_Problem to solve_: In the entries below, the lines from the one with "From S2P Require Import Prelude GoFloat" through the one with "if 0 <? ReturnMaxBitrate c then" are to be copied exactly; both ends count.

_Data shown_:

(* ===== verification/FlowNew.v ===== *)
(** * Construction of a flow: New of internal/flow/flow.go *)

From S2P Require Import Prelude GoFloat Clock Wire Rtt FlowTypes Congestion.

(** [math.MaxInt64], the inter-packet spacing sentinel. *)
Definition MaxInt64 : Z := 9223372036854775807.

(** The receiver half [New] allocates: an empty ring, and the return-rate token bucket, full, when a
    return bitrate is configured. *)
Definition new_receiver (size : Z) (c : Config) : receiverState :=
  let r := receiver_zero <| ring := replicate (Z.to_nat size) slot_zero |>
             <| mask := u32 (size - 1) |> <| ipsMinUs := MaxInt64 |> in
  if 0 <? ReturnMaxBitrate c then
    let rate := f64_div (f64_div (f64_mul (f64_of_Z (ReturnMaxBitrate c)) (f64_of_Z 1000)) (f64_of_Z 8))
                  (f64_of_Z ristNackBytesPerSeq) in
    r <| nackSeqsPerSec := rate |> <| nackTokenBurst := f64_of_Z ristMaxNacks |>
      <| nackTokens := f64_of_Z ristMaxNacks |>
  else r.

Definition new_sender (size : Z) (c : Config) : senderState :=
  sender_zero <| s_ring := replicate (Z.to_nat size) senderSlot_zero |> <| s_mask := u32 (size - 1) |>
    <| s_ssrc := cfg_SSRC c |> <| nextSeq := StartSeq c |>.

Definition New (ro : Role) (c : Config) : Flow :=
  let rb := RecoveryBuffer c in
  let f := mkFlow ro c rb (mul110 rb) (deriveMissingCounterMax c) (deriveMaxNacksPerLoop c)
             (rtt_New (RTTMin c)) fifo_empty fifo_empty Stats_zero receiver_zero sender_zero in
  let size := ringCapacity c in
  match ro with
  | RoleReceiver => f <| receiver := new_receiver size c |>
  | RoleSender => f <| sender := new_sender size c |>
  end.

(** A small configuration the examples of the later files run: the defaults with a four-slot ring. *)
Definition demo_config : Config := DefaultConfig <| RingSize := 4 |>.
(* ===== verification/Sender.v ===== *)
(** * The sender half of a flow: internal/flow/sender.go

    First transmissions ([pushAppBlock]) enter a history ring; a NACK is served from it through the
    gates of [serviceNack].  The theorems: the history keeps the last ring-size transmissions, every
    sequence of a NACK is accounted for by exactly one counter, the per-pass budget and the
    retry cap hold, one pass never sends a sequence twice, and what is resent is what was sent. *)

From S2P Require Import Prelude Clock Wire Rtt FlowTypes Congestion FlowNew.

(** ** The history ring *)

(** Total, as the receiver's ring access; [FlowChecked] has the panic of an index out of range. *)
Definition hidx (s : senderState) (n : Z) : nat := Z.to_nat (Z.land n (s_mask s)).
Definition history_at (s : senderState) (n : Z) : senderSlot := default senderSlot_zero (s_ring s !! hidx s n).
Definition set_history (n : Z) (sl : senderSlot) (s : senderState) : senderState :=
  s <| s_ring ::= <[hidx s n := sl]> |>.

(** The test [sl.state == slotFilled && sl.seq == n]. *)
Definition keeps (sl : senderSlot) (n : Z) : bool :=
  bool_decide (ss_state sl = slotFilled) && (ss_seq sl =? n).

(** ** Transmission *)

(** The packet of a history slot, as a first transmission or a retransmission. *)
Definition media_of (s : senderState) (sl : senderSlot) (re : bool) : MediaPacket :=
  mkMediaPacket (ss_seq sl) (ss_sourceTime sl) (s_ssrc s) (ss_payload sl) re (txPath s) (ss_frag sl) 0 0 false.

Definition pushAppBlock (now : Z) (payload : bytes) (frag : FragRole) (seqOpt sourceTime : option Z) (f : Flow) : Flow :=
  let f :=
    if s_started (sender f) then f else
    let f := on_sender (fun s => s <| s_started := true |>) f in
    if NoRecovery (cfg f) then f else emit (SetTimer TimerRttEcho (Timestamp.Add now rttEchoInterval)) f in
  let seqn := default (nextSeq (sender f)) seqOpt in
  let f := on_sender (fun s => s <| nextSeq := u32 (seqn + 1) |>) f in
  let srcTime := default (NTPTimeFromTimestamp now) sourceTime in
  let sl := mkSenderSlot payload srcTime seqn 0 0 false frag slotFilled in
  let f := if NoRecovery (cfg f) then f else on_sender (set_history seqn sl) f in
  let f := emit (SendMedia (txPath (sender f)) (media_of (sender f) sl false)) f in
  let f := on_sender (fun s => s <| dataBW ::= bitrateEWMA.feed now (wireBytes (zlen payload)) |>) f in
  count_by StSentBytes (zlen payload) (count StSent f).

Definition pushApp (now : Z) (payload : bytes) (frag : FragRole) (f : Flow) : Flow :=
  pushAppBlock now payload frag None None f.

_Response to the task_:
From S2P Require Import Prelude GoFloat Clock Wire Rtt FlowTypes Congestion.

(** [math.MaxInt64], the inter-packet spacing sentinel. *)
Definition MaxInt64 : Z := 9223372036854775807.

(** The receiver half [New] allocates: an empty ring, and the return-rate token bucket, full, when a
    return bitrate is configured. *)
Definition new_receiver (size : Z) (c : Config) : receiverState :=
  let r := receiver_zero <| ring := replicate (Z.to_nat size) slot_zero |>
             <| mask := u32 (size - 1) |> <| ipsMinUs := MaxInt64 |> in
  if 0 <? ReturnMaxBitrate c then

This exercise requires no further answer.